[Opening Input section]

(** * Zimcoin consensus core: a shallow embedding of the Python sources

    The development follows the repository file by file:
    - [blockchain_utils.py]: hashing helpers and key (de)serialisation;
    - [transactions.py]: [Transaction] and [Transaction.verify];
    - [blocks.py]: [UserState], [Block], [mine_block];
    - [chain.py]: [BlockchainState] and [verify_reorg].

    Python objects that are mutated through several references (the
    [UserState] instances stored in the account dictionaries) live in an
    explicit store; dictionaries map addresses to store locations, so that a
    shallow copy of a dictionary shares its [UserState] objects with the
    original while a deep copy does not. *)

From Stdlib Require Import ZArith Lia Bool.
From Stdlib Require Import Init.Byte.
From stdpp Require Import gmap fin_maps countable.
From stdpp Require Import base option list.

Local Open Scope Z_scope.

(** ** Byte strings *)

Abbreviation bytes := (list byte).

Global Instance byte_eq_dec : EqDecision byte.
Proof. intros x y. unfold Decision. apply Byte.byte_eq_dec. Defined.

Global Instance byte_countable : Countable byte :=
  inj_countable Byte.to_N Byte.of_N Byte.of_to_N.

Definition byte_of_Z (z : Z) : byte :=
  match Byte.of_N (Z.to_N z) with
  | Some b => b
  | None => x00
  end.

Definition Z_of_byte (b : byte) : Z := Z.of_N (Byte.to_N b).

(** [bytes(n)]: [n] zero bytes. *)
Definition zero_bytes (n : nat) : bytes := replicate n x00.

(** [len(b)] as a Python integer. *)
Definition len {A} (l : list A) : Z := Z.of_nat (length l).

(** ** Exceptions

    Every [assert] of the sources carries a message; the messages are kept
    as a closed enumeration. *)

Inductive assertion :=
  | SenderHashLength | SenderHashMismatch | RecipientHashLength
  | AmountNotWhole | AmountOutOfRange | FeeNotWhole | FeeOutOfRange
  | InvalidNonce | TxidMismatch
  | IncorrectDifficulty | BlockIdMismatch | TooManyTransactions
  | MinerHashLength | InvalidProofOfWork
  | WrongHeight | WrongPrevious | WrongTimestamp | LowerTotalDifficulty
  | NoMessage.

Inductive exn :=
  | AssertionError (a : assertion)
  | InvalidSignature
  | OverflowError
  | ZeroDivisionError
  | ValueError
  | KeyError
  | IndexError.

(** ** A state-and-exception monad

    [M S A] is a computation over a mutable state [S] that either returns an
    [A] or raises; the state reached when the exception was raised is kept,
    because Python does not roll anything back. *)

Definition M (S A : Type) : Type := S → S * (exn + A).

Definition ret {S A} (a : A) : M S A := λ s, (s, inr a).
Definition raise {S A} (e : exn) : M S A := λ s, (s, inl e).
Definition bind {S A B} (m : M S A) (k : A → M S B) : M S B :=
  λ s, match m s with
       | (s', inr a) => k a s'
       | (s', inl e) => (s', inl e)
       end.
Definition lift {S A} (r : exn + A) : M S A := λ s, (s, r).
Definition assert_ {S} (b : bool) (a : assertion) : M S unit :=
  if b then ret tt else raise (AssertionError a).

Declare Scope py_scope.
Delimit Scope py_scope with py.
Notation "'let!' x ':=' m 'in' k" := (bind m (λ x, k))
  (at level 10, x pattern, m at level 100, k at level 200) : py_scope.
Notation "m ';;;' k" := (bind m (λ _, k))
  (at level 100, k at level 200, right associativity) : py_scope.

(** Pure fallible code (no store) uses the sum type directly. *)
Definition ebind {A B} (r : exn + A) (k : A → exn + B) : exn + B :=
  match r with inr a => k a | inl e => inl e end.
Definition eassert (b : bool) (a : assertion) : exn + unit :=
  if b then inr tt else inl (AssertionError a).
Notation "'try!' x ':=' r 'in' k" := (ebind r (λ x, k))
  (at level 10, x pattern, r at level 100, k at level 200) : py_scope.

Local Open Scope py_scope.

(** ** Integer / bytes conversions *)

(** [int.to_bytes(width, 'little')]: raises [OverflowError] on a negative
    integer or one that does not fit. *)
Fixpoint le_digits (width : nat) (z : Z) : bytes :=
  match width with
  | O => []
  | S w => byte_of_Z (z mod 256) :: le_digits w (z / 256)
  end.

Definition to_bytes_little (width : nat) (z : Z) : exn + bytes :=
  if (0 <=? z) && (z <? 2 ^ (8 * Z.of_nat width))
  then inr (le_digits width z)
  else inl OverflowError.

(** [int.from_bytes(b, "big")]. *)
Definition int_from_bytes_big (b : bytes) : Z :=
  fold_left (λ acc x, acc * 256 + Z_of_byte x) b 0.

[Closing Input section]
[Opening Input section]

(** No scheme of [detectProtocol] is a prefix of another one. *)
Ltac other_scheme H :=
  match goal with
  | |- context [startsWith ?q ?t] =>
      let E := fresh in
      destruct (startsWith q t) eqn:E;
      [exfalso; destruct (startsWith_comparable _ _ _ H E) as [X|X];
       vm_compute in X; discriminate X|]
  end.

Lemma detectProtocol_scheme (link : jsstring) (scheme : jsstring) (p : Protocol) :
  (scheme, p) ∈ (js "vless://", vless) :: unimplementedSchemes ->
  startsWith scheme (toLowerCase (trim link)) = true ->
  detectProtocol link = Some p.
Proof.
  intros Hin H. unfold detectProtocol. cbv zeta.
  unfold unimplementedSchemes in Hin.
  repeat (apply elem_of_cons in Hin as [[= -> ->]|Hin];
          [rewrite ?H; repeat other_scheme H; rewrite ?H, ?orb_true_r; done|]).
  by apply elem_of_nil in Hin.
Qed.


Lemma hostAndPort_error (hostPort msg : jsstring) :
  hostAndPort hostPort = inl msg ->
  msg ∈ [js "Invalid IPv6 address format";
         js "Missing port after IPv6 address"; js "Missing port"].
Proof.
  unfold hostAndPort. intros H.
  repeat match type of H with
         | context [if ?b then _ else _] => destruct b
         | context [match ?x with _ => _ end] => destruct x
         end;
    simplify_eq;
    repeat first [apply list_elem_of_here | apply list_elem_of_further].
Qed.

[Closing Input section]
[Opening Input section]

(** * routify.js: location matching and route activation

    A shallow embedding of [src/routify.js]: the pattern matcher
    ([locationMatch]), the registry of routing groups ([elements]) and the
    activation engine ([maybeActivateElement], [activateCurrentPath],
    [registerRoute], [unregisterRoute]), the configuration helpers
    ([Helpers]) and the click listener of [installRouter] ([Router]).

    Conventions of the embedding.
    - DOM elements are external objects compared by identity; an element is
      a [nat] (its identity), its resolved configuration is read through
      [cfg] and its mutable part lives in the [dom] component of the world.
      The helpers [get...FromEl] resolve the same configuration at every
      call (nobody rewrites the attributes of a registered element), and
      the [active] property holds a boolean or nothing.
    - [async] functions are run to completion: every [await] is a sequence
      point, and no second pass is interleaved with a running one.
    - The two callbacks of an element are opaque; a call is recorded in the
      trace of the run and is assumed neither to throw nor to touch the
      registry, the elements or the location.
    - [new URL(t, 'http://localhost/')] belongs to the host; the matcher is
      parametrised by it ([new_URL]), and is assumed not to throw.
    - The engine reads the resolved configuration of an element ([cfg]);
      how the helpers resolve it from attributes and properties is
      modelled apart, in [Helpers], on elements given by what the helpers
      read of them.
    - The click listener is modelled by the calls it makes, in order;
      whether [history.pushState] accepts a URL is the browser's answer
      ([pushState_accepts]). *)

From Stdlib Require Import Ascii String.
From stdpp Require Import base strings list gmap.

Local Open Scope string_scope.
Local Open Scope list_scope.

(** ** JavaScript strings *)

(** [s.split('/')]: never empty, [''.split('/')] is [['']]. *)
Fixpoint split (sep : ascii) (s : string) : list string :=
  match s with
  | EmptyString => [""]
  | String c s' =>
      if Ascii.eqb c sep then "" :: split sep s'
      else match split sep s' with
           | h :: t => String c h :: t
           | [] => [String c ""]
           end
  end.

[Closing Input section]

Brief: In the records above, find each line that mentions the string "dictionaries", then copy it.

Problem solution:
    [UserState] instances stored in the account dictionaries) live in an
    explicit store; dictionaries map addresses to store locations, so that a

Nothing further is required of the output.